→ **EXERCISE OBJECTIVE**
In the listing below, start your output at the line with "Inductive Event : Type" and end it after the line with "Definition alloc (m", copying every line exactly.

→ **DATASET EXCERPTS**
(** * chat-llamaindex: one conversational exchange ([app/store/session.ts])

    A shallow embedding of [callSession] and of the helpers it is built
    from.  JavaScript objects that are shared and mutated (the message
    objects held both by [session.messages] and by the callback closures)
    live in an explicit heap and are referred to by location; arrays are
    immutable lists of locations, as the source only ever replaces
    [session.messages] by a freshly built array.  Calls to collaborators
    (the update callback, the backend, the controller pool) are recorded in
    a trace; console logging is left out.  Numbers are integers: a
    clear-context index is an array index when it is set. *)

From Stdlib Require Import String Ascii ZArith Lia Bool.
From stdpp Require Import base option list gmap strings.

Local Open Scope string_scope.
Local Open Scope Z_scope.
Local Open Scope nat_scope.
Local Open Scope stdpp_scope.
Local Open Scope list_scope.

(** ** JavaScript values and operators used by the source *)

(** The dynamically typed scalars that occur as message ids, registry keys
    and configuration values. *)
Inductive JsVal : Type :=
  | JUndef
  | JStr (s : string)
  | JNum (z : Z)
  | JBool (b : bool)
  | JNaN.

#[global] Instance JsVal_eq_dec : EqDecision JsVal.
Proof. solve_decision. Defined.

Definition JsVal_encode (v : JsVal) : string + Z + bool + bool :=
  match v with
  | JStr s => inl (inl (inl s))
  | JNum z => inl (inl (inr z))
  | JBool b => inl (inr b)
  | JUndef => inr true
  | JNaN => inr false
  end.

Definition JsVal_decode (x : string + Z + bool + bool) : JsVal :=
  match x with
  | inl (inl (inl s)) => JStr s
  | inl (inl (inr z)) => JNum z
  | inl (inr b) => JBool b
  | inr true => JUndef
  | inr false => JNaN
  end.

#[global] Instance JsVal_countable : Countable JsVal.
Proof.
  refine (inj_countable' JsVal_encode JsVal_decode _).
  intros []; reflexivity.
Defined.

Definition LF : ascii := ascii_of_nat 10.

(** The two-character separator written ["\n\n"] in the source. *)
Definition blank_line : string := String LF (String LF EmptyString).

(** [String(v)] for a value that is a string or [undefined] (template
    literals and [+] on strings coerce this way). *)
Definition js_str (v : option string) : string :=
  match v with
  | Some s => s
  | None => "undefined"
  end.

(** [v + 1]: concatenation when [v] is a string, addition on numbers. *)
Definition js_add_one (v : JsVal) : JsVal :=
  match v with
  | JStr s => JStr (s +:+ "1")
  | JNum z => JNum (z + 1)
  | JBool b => JNum (if b then 2 else 1)
  | JUndef => JNaN
  | JNaN => JNaN
  end.

(** [a ?? b]. *)
Definition js_nullish (a b : JsVal) : JsVal :=
  match a with
  | JUndef => b
  | _ => a
  end.

(** [a || b] on strings: the empty string is falsy. *)
Definition js_or_str (a b : string) : string :=
  match a with
  | EmptyString => b
  | _ => a
  end.

(** [hay.includes(needle)]. *)
Fixpoint includes (needle hay : string) : bool :=
  match hay with
  | EmptyString => String.prefix needle EmptyString
  | String _ rest => String.prefix needle hay || includes needle rest
  end.

(** [Array.prototype.slice]: a relative index is counted from the end when
    negative and clamped to the bounds of the array. *)
Definition rel_index (len : nat) (i : Z) : nat :=
  if (i <? 0)%Z then Z.to_nat (Z.max (Z.of_nat len + i) 0)
  else Nat.min (Z.to_nat i) len.

Definition js_slice {A : Type} (l : list A) (start : Z) (stop : option Z) : list A :=
  let len := length l in
  let from := rel_index len start in
  let upto := match stop with
              | Some e => rel_index len e
              | None => len
              end in
  take (upto - from) (drop from l).

(** ** Data model (lines 11-46) *)

Inductive MimeType : Type :=
  | TextHtml
  | ApplicationPdf
  | TextPlain.

(** [URLDetailContent]; [ud_content = None] is an object without a
    [content] key.  [URLDetail] is the same object once the key is
    deleted. *)
Record URLDetailContent : Type := mkURLDetail {
  ud_url : string;
  ud_size : Z;
  ud_type : MimeType;
  ud_content : option string
}.

(** [delete detail["content"]]. *)
Definition delete_content (d : URLDetailContent) : URLDetailContent :=
  {| ud_url := ud_url d; ud_size := ud_size d; ud_type := ud_type d;
     ud_content := None |}.

(** [RequestMessage] as the source uses it: a role and a content. *)
Record RequestMessage : Type := mkRequest {
  rm_role : string;
  rm_content : option string
}.

(** [ChatMessage].  Optional fields are [None] when [undefined]. *)
Record ChatMessage : Type := mkMessage {
  msg_id : JsVal;
  msg_date : string;
  msg_role : string;
  msg_content : option string;
  msg_streaming : option bool;
  msg_isError : option bool;
  msg_urlDetail : option URLDetailContent
}.

(** [Partial<ChatMessage>]: [None] is an absent key.  [content] may be
    present with the value [undefined] (an extraction result without a
    body), hence the nested option. *)
Record Override : Type := mkOverride {
  o_id : option JsVal;
  o_date : option string;
  o_role : option string;
  o_content : option (option string);
  o_streaming : option bool;
  o_isError : option bool;
  o_urlDetail : option URLDetailContent
}.

Definition loc : Type := nat.

(** [ModelConfig] is declared elsewhere; it is only ever spread into the
    request, so it is kept as a JavaScript object. *)
Abbreviation ModelConfig := (gmap string JsVal).

Record Bot : Type := mkBot {
  context : list loc;
  modelConfig : ModelConfig
}.

Record ChatSession : Type := mkSession {
  sid : string;
  messages : list loc;
  clearContextIndex : option Z;
  bot : Bot
}.

Record FileWrap : Type := mkFile {
  extension : string;
  file_name : string
}.

Record Error : Type := mkError { err_message : string }.

(** The argument of [prettyObject] at both call sites. *)
Record ErrorObject : Type := mkErrorObject {
  eo_error : bool;
  eo_message : string
}.

(** An element of the history array handed to the backend: either one of
    the shared message objects, or an object literal built for the request
    that nothing else refers to. *)
Inductive Sent : Type :=
  | SentRef (l : loc)
  | SentNew (m : RequestMessage).

Record ChatRequest : Type := mkChatRequest {
  req_message : option string;
  req_chatHistory : list Sent;
  req_config : ModelConfig
}.

Definition Controller : Type := nat.

(** What the backend does during one [chat] call, as the hooks it fires. *)
Inductive BackendEvent : Type :=
  | OnController (c : Controller)
  | OnUpdate (message : string)
  | OnFinish (newMessages : list RequestMessage)
  | OnError (error : Error).

(** The value of the local variable [result] (line 206). *)
Inductive CallResult : Type :=
  | ResUndefined
  | ResMessage (l : loc)
  | ResArray (ls : list loc).

(** Calls made to the collaborators and assignments to
    [session.messages], in program order. *)
Inductive Event : Type :=
  | EvSetMessages (ms : list loc)
  | EvUpdateMessages (ms : list loc)
  | EvChat (req : ChatRequest)
  | EvAddController (s : string) (key : JsVal) (c : Controller)
  | EvRemove (s : string) (key : JsVal).

Record World : Type := mkWorld {
  heap : list ChatMessage;
  created : nat;
  session : ChatSession;
  pool : gmap (string * JsVal) Controller;
  trace : list Event
}.

Definition set_heap (h : list ChatMessage) (w : World) : World :=
  {| heap := h; created := created w; session := session w;
     pool := pool w; trace := trace w |}.

Definition set_created (n : nat) (w : World) : World :=
  {| heap := heap w; created := n; session := session w;
     pool := pool w; trace := trace w |}.

Definition set_messages (ms : list loc) (w : World) : World :=
  {| heap := heap w; created := created w;
     session := {| sid := sid (session w); messages := ms;
                   clearContextIndex := clearContextIndex (session w);
                   bot := bot (session w) |};
     pool := pool w; trace := trace w |}.

Definition set_pool (p : gmap (string * JsVal) Controller) (w : World) : World :=
  {| heap := heap w; created := created w; session := session w;
     pool := p; trace := trace w |}.

Definition log (e : Event) (w : World) : World :=
  {| heap := heap w; created := created w; session := session w;
     pool := pool w; trace := trace w ++ [e] |}.

(** ** The state monad of the embedding

    A computation reads and writes the world; [None] is a read or write
    through a location that is not allocated, which no run from a
    well-formed world reaches. *)

Definition M (A : Type) : Type := World -> option (A * World).

Definition ret {A : Type} (a : A) : M A := fun w => Some (a, w).

Definition bind {A B : Type} (c : M A) (k : A -> M B) : M B :=
  fun w => match c w with
           | Some (a, w') => k a w'
           | None => None
           end.

Declare Scope m_scope.
Delimit Scope m_scope with M.
Notation "x <- c ;; k" := (bind c (fun x => k))
  (at level 100, c at next level, right associativity) : m_scope.
Notation "c ;; k" := (bind c (fun _ => k))
  (at level 100, right associativity) : m_scope.
Local Open Scope m_scope.

Definition alloc (m : ChatMessage) : M loc :=
  fun w => Some (length (heap w), set_heap (heap w ++ [m]) w).

Definition load (l : loc) : M ChatMessage :=
  fun w => match heap w !! l with
           | Some m => Some (m, w)
           | None => None
           end.

Definition modify (l : loc) (f : ChatMessage -> ChatMessage) : M unit :=
  fun w => match heap w !! l with
           | Some m => Some (tt, set_heap (<[l := f m]> (heap w)) w)
           | None => None
           end.

Definition getSession : M ChatSession := fun w => Some (session w, w).

(** [session.messages = ms]. *)
Definition assignMessages (ms : list loc) : M unit :=
  fun w => Some (tt, log (EvSetMessages ms) (set_messages ms w)).

Definition emit (e : Event) : M unit := fun w => Some (tt, log e w).

(** The number of messages created so far; it indexes the identifier
    generator and the clock. *)
Definition tick : M nat :=
  fun w => Some (created w, set_created (S (created w)) w).

Fixpoint mapM {A B : Type} (f : A -> M B) (l : list A) : M (list B) :=
  match l with
  | [] => ret []
  | x :: rest =>
      y <- f x ;;
      ys <- mapM f rest ;;
      ret (y :: ys)
  end.

Definition with_content (c : option string) (m : ChatMessage) : ChatMessage :=
  {| msg_id := msg_id m; msg_date := msg_date m; msg_role := msg_role m;
     msg_content := c; msg_streaming := msg_streaming m;
     msg_isError := msg_isError m; msg_urlDetail := msg_urlDetail m |}.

→ **TASK ANSWER**
Inductive Event : Type :=
  | EvSetMessages (ms : list loc)
  | EvUpdateMessages (ms : list loc)
  | EvChat (req : ChatRequest)
  | EvAddController (s : string) (key : JsVal) (c : Controller)
  | EvRemove (s : string) (key : JsVal).

Record World : Type := mkWorld {
  heap : list ChatMessage;
  created : nat;
  session : ChatSession;
  pool : gmap (string * JsVal) Controller;
  trace : list Event
}.

Definition set_heap (h : list ChatMessage) (w : World) : World :=
  {| heap := h; created := created w; session := session w;
     pool := pool w; trace := trace w |}.

Definition set_created (n : nat) (w : World) : World :=
  {| heap := heap w; created := n; session := session w;
     pool := pool w; trace := trace w |}.

Definition set_messages (ms : list loc) (w : World) : World :=
  {| heap := heap w; created := created w;
     session := {| sid := sid (session w); messages := ms;
                   clearContextIndex := clearContextIndex (session w);
                   bot := bot (session w) |};
     pool := pool w; trace := trace w |}.

Definition set_pool (p : gmap (string * JsVal) Controller) (w : World) : World :=
  {| heap := heap w; created := created w; session := session w;
     pool := p; trace := trace w |}.

Definition log (e : Event) (w : World) : World :=
  {| heap := heap w; created := created w; session := session w;
     pool := pool w; trace := trace w ++ [e] |}.

(** ** The state monad of the embedding

    A computation reads and writes the world; [None] is a read or write
    through a location that is not allocated, which no run from a
    well-formed world reaches. *)

Definition M (A : Type) : Type := World -> option (A * World).

Definition ret {A : Type} (a : A) : M A := fun w => Some (a, w).

Definition bind {A B : Type} (c : M A) (k : A -> M B) : M B :=
  fun w => match c w with
           | Some (a, w') => k a w'
           | None => None
           end.

Declare Scope m_scope.
Delimit Scope m_scope with M.
Notation "x <- c ;; k" := (bind c (fun x => k))
  (at level 100, c at next level, right associativity) : m_scope.
Notation "c ;; k" := (bind c (fun _ => k))
  (at level 100, right associativity) : m_scope.
Local Open Scope m_scope.

Definition alloc (m : ChatMessage) : M loc :=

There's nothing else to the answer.